Food processing engineer Kehinde Adekunbi Taiwo has spent decades working to enrich local foods in her native Nigeria to bring the benefits of leafy greens to more people through food engineering.
Taiwo, a professor of food engineering at the Faculty of Food Science and Technology (FST) at Obafemi Awolobo University (OAU) in Ilu Ife, Nigeria, says southwestern Nigeria has an abundance of leafy greens, many of which have been domesticated. It states that it is not managed and therefore not managed. But she and her team have found a way to bring health benefits to many Nigerians.
“My team investigated the use of indigenous green leafy vegetables such as: Telferia occidentalis (flute pumpkin), Amaranthus viridis (amaranth), and SOLANUM MACROCARPONE (African eggplant) Enrich a variety of local foods (bread, chin chin, biscuits, cakes, moine moin, ogi, etc.) that are acceptable to consumers,” she said, adding that leafy greens are relatively cheap and of high quality. He added that it is rich in nutrients.It contains phytochemicals, proteins and minerals.
“The biggest chance is that children will love vegetable-rich products and in this way they can get their daily needs in a stress-free and very inexpensive way.” Achieved.
“Green leafy vegetables are not only rich in nutrients, but also have medicinal benefits. Therefore, we have optimized the optimal extraction method for antioxidants, developed a method for drying the leaves, and optimized the processing conditions for various foods. To facilitate adoption and uptake of research findings, relevant stakeholders (bakers, farmers, food vendors, government regulators, bakers associations, village community associations) and held several awareness-raising events,” she says.
Taiwo was born in Kano, northern Nigeria and attended primary school.
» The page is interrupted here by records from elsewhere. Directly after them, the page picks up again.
Lemma MaxSlice_unique st (m : N) :
  (fragments (view st) = ∅ → m = 0) →
  (∀ slice, slice ∈ dom (fragments (view st)) → slice ≤ m) →
  (fragments (view st) ≠ ∅ → m ∈ dom (fragments (view st))) →
  MaxSlice st = m.
Proof.
  intros Hempty Hall Hmem.
  destruct (MaxSlice_spec st) as (Hempty' & Hall' & Hmem').
  destruct (decide (fragments (view st) = ∅)) as [Heq|Hne].
  - by rewrite Hempty, Hempty'.
  - apply N.le_antisymm; [apply Hall, Hmem', Hne|apply Hall', Hmem, Hne].
Qed.

Lemma MaxSlice_registry (st1 st2 : State W) :
  fragments (view st1) = fragments (view st2) → MaxSlice st1 = MaxSlice st2.
Proof.
  intros Heq. destruct (MaxSlice_spec st2) as (Hempty & Hall & Hmem).
  apply MaxSlice_unique; by rewrite Heq.
Qed.

(** [MaxSlice] depends on the keys of the map only, not on the order in
    which the map is ranged over.  A [CreateFragmentIfNotExists] that
    returns a fragment raises it to the larger of its old value and the
    slice, one that fails leaves it, and after [Close] it is zero. *)
Theorem MaxSlice_follows_the_map :
  (∀ st1 st2 : State W,
     fragments (view st1) = fragments (view st2) → MaxSlice st1 = MaxSlice st2)
  ∧ (∀ slice st (fr : option loc) (err : option error) st',
       CreateFragmentIfNotExists slice st = ((fr, err), st') →
       MaxSlice st' = match err with
                      | None => N.max (MaxSlice st) slice
                      | Some _ => MaxSlice st
                      end)
  ∧ (∀ st, MaxSlice (Close st).2 = 0).
Proof.
  split; [apply MaxSlice_registry|]. split.
  - intros slice st fr err st'. unfold CreateFragmentIfNotExists.
    destruct (MaxSlice_spec st) as (Hempty & Hall & Hmem).
    destruct (fragments (view st) !! slice) as [l|] eqn:Hreg.
    + rewrite (create_registered _ _ _ Hreg). intros [= <- <- <-].
      assert (slice ≤ MaxSlice st) by (apply Hall, elem_of_dom; eauto). lia.
    + rewrite (create_fresh _ _ Hreg).
      destruct (Fragment_Open _ _ _) as [[e|] w]; intros [= <- <- <-].
      { by apply MaxSlice_registry. }
      apply MaxSlice_unique; cbn [view opened fragments set_fragments].
      * intros Habs. by apply insert_non_empty in Habs.
      * intros s. rewrite dom_insert_L.
        intros [->%elem_of_singleton|Hs]%elem_of_union; [lia|].
        specialize (Hall s Hs). lia.
      * intros _. rewrite dom_insert_L.
        destruct (N.max_spec (MaxSlice st) slice) as [[Hlt ->]|[Hle ->]].
        { apply elem_of_union_l. by apply elem_of_singleton. }
        destruct (decide (fragments (view st) = ∅)) as [Heq|Hne].
        { rewrite (Hempty Heq) in *. apply elem_of_union_l, elem_of_singleton.
          lia. }
        apply elem_of_union_r. by apply Hmem.
  - intros st. destruct (Close_spec st) as [w ->].
    by apply MaxSlice_spec.
Qed.

(** A row whose slice is in the map: [SetBit] and [ClearBit] make one
    call, to the fragment of the slice, return what it returns, and leave
    the heap and the map as they were; so every later operation on a row
    of that slice reaches the same fragment. *)
Theorem registered_slice_one_call
    (SliceWidth bitmapID profileID : N) st (l : loc) :
  Fragment_of (profileID / SliceWidth) st = Some l →
  SetBit SliceWidth bitmapID profileID st
  = (Returns (Fragment_SetBit l (deref l st) bitmapID profileID (world st)).1,
     mkState (Fragment_SetBit l (deref l st) bitmapID profileID (world st)).2
             (heap st) (view st)
             (log st ++ [EvFragmentSetBit l bitmapID profileID]))
  ∧ ClearBit SliceWidth bitmapID profileID st
    = (Returns (Fragment_ClearBit l (deref l st) bitmapID profileID (world st)).1,
       mkState (Fragment_ClearBit l (deref l st) bitmapID profileID (world st)).2
               (heap st) (view st)
               (log st ++ [EvFragmentClearBit l bitmapID profileID]))
  ∧ (∀ row, row / SliceWidth = profileID / SliceWidth →
       Fragment_of (row / SliceWidth)
                   (SetBit SliceWidth bitmapID profileID st).2 = Some l
       ∧ Fragment_of (row / SliceWidth)
                     (ClearBit SliceWidth bitmapID profileID st).2 = Some l).
Proof.
  intros Hreg. unfold Fragment_of, fragment in *.
  assert (SetBit SliceWidth bitmapID profileID st
          = (Returns (Fragment_SetBit l (deref l st) bitmapID profileID (world st)).1,
             mkState (Fragment_SetBit l (deref l st) bitmapID profileID (world st)).2
               (heap st) (view st)
               (log st ++ [EvFragmentSetBit l bitmapID profileID]))) as Hset.
  { unfold SetBit, CreateFragmentIfNotExists.
    rewrite (create_registered _ _ _ Hreg). unfold frag_SetBit.
    by rewrite call_spec. }
  assert (ClearBit SliceWidth bitmapID profileID st
          = (Returns (Fragment_ClearBit l (deref l st) bitmapID profileID (world st)).1,
             mkState (Fragment_ClearBit l (deref l st) bitmapID profileID (world st)).2
               (heap st) (view st)
               (log st ++ [EvFragmentClearBit l bitmapID profileID]))) as Hclear.
  { unfold ClearBit, CreateFragmentIfNotExists.
    rewrite (create_registered _ _ _ Hreg). unfold frag_ClearBit.
    by rewrite call_spec. }
  split; [exact Hset|]. split; [exact Hclear|].
  intros row Hrow. rewrite Hset, Hclear, Hrow. by cbn.
Qed.

(** *** The calls of a scan *)

Lemma openFragments_range_log (fis : list FileInfo) st st' :
  openFragments_range fis st = (None, st') →
  log st' = log st ++ scan_events (length (heap st)) (omap recognised fis).
Proof.
  revert st. induction fis as [|fi fis IH]; intros st.
  { intros [= <-]. cbn. by rewrite app_nil_r. }
  rewrite openFragments_range_cons. cbn [omap list_omap].
  destruct (recognised fi) as [slice|]; [|apply IH].
  destruct (Fragment_Open _ _ _) as [[err|] w]; [done|].
  intros Hrange. rewrite (IH _ Hrange).
  cbn [heap log opened scan_events]. rewrite length_app. cbn [length].
  by rewrite Nat.add_1_r, <- app_assoc.
Qed.

Lemma openFragments_range_no_file_event (fis : list FileInfo) st :
  ∃ evs, log (openFragments_range fis st).2 = log st ++ evs
         ∧ Forall (λ ev, is_file_event ev = false) evs.
Proof.
  revert st. induction fis as [|fi fis IH]; intros st.
  { exists []. by rewrite app_nil_r. }
  rewrite openFragments_range_cons.
  destruct (recognised fi) as [slice|]; [|apply IH].
  destruct (Fragment_Open _ _ _) as [[err|] w].
  - eexists. split; [reflexivity|]. by repeat constructor.
  - destruct (IH (opened slice w st)) as (evs & Hlog & Hall).
    eexists. rewrite Hlog. cbn [log opened]. rewrite <- app_assoc.
    split; [reflexivity|]. by repeat constructor.
Qed.

(** The loop of a scan returns no error exactly when every fragment it
    makes opens, and then leaves the state of [scan_opens]. *)
Lemma openFragments_range_scan (fis : list FileInfo) st st' :
  openFragments_range fis st = (None, st')
  ↔ scan_opens (omap recognised fis) st = Some st'.
Proof.
  revert st. induction fis as [|fi fis IH]; intros st.
  { cbn. split; by intros [= <-]. }
  rewrite openFragments_range_cons. cbn [omap list_omap].
  destruct (recognised fi) as [slice|]; [|apply IH].
  cbn [scan_opens].
  destruct (Fragment_Open _ _ _) as [[err|] w]; [|apply IH].
  split; intros; done.
Qed.

(** A scan of a directory that opens and lists returns no error exactly
    when every fragment it makes opens.  It then has acted on the world
    by these calls and no other: it opens the directory and lists it; for each recognised
    entry, in the order of the listing, it asks the stats client of the
    view for the client of the slice, opens one fragment, at the next
    location of the heap, and counts it; and it closes the directory.
    Each call is made in the world the one before it left, and the world
    after the scan is the world after the close of the directory. *)
Theorem successful_scan_calls
    st (file : File) (fis : list FileInfo) (w1 w2 : W) :
  os_Open (filepath.Join [path (view st); str "fragments"]) (world st)
    = (inl file, w1) →
  File_Readdir file w1 = ((fis, None), w2) →
  (∀ st1,
     scan_opens (omap recognised fis)
       (mkState w2 (heap st) (view st)
          (log st ++ [EvOsOpen (filepath.Join [path (view st); str "fragments"]);
                      EvReaddir file]))
       = Some st1 →
     openFragments st
     = (None,
        mkState (File_Close file (world st1)).2 (heap st1) (view st1)
                (log st1 ++ [EvFileClose file])))
  ∧ (∀ st',
       openFragments st = (None, st') →
       (∃ st1,
          scan_opens (omap recognised fis)
            (mkState w2 (heap st) (view st)
               (log st ++ [EvOsOpen (filepath.Join [path (view st);
                                                    str "fragments"]);
                           EvReaddir file]))
            = Some st1
          ∧ st' = mkState (File_Close file (world st1)).2 (heap st1) (view st1)
                          (log st1 ++ [EvFileClose file]))
       ∧ events_after (length (log st)) st'
         = [EvOsOpen (filepath.Join [path (view st); str "fragments"]);
            EvReaddir file]
             ++ scan_events (length (heap st)) (omap recognised fis)
             ++ [EvFileClose file]
       ∧ length (heap st')
         = (length (heap st) + length (omap recognised fis))%nat).
Proof.
  intros Hdir Hls. split.
  - intros st1 Hscan. apply openFragments_range_scan in Hscan.
    rewrite openFragments_spec. cbn zeta. by rewrite Hdir, Hls, Hscan.
  - intros st'. rewrite openFragments_spec. cbn zeta. rewrite Hdir, Hls.
    destruct (openFragments_range fis _) as [res st1] eqn:Hrange.
    intros [= -> <-].
    pose proof (openFragments_range_log _ _ _ Hrange) as Hlog.
    destruct (openFragments_range_success _ _ _ Hrange) as [Hheap _].
    split.
    { exists st1. split; [|done]. by apply openFragments_range_scan. }
    cbn [heap log] in *. unfold events_after. cbn [log heap].
    rewrite Hlog, Hheap, <- !app_assoc, drop_app_length.
    split; [done|]. by rewrite length_app, length_fmap.
Qed.

(** [openFragments] closes the directory it opened, once and as its last
    call, on every way out: a listing that fails, a fragment that fails to
    open, or success.  When the directory cannot be opened nothing else is
    called, and a directory that does not exist is not an error. *)
Theorem openFragments_closes_the_directory st :
  match os_Open (filepath.Join [path (view st); str "fragments"]) (world st) with
  | (inl file, _) =>
      ∃ evs,
        events_after (length (log st)) (openFragments st).2
        = [EvOsOpen (filepath.Join [path (view st); str "fragments"]);
           EvReaddir file] ++ evs ++ [EvFileClose file]
        ∧ Forall (λ ev, is_file_event ev = false) evs
  | (inr err, w) =>
      openFragments st
      = (if os_IsNotExist err then None else Some err,
         mkState w (heap st) (view st)
                 (log st ++ [EvOsOpen (filepath.Join [path (view st);
                                                      str "fragments"])]))
  end.
Proof.
  rewrite openFragments_spec. cbn zeta.
  destruct (os_Open _ _) as [[file|err] w]; [|done].
  destruct (File_Readdir file w) as [[fis [err|]] w'].
  - exists []. unfold events_after. cbn [snd log].
    by rewrite drop_app_length.
  - destruct (openFragments_range_no_file_event fis
      (mkState w' (heap st) (view st)
         (log st ++ [EvOsOpen (filepath.Join [path (view st); str "fragments"]);
                     EvReaddir file]))) as (evs & Hlog & Hall).
    destruct (openFragments_range fis _) as [res st1].
    cbn [snd log] in *. exists evs. split; [|done].
    unfold events_after. cbn [log].
    by rewrite Hlog, <- !app_assoc, drop_app_length.
Qed.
“I am one of a boy-girl twin. I was born in a time when many parents thought girls didn’t need to be educated…my mother had the power to go to school.” A personality that defies her husband and insists that her daughters have equal opportunities and access to education,” she said, noting that mothers were always willing to make a useful contribution to family discussions. He added that he encouraged her to read the newspaper.
“My first educational challenge was my personal competition. Despite the low expectations of female children at the time, I am doing just as well as my twin brother,” she said. say. Very popular with federal women’s colleges on merit. ”
Taiwo attended a boarding school in Benin City, Nigeria, followed by a Bachelor’s degree in Biochemistry and a Master’s degree in Food Science and Technology from the University of Ife, Osun State, Nigeria.
“Professor J Akinmususru (lecturer), my brother-in-law, advised me to change my course to Food Science and Technology (Faculty of Technology) because there were very few technical women back then,” she said. says. , he believed it would open up great opportunities for me in the future – he was right!”
As a food processing engineer, Taiwo says he has made significant contributions to post-harvest processing of food crops in Africa.
“We provided the specific engineering data needed for equipment design and process optimization and handling,” she says.
Another female STEM worker from Africa with a focus on green leafy vegetables is entrepreneur Dorcas Lukwesa.
Lukwesa grew up on her grandparents’ farm in Zambia. Now there she is building a social enterprise around her portable bamboo smart garden for farmers with limited space, limited soil and little water.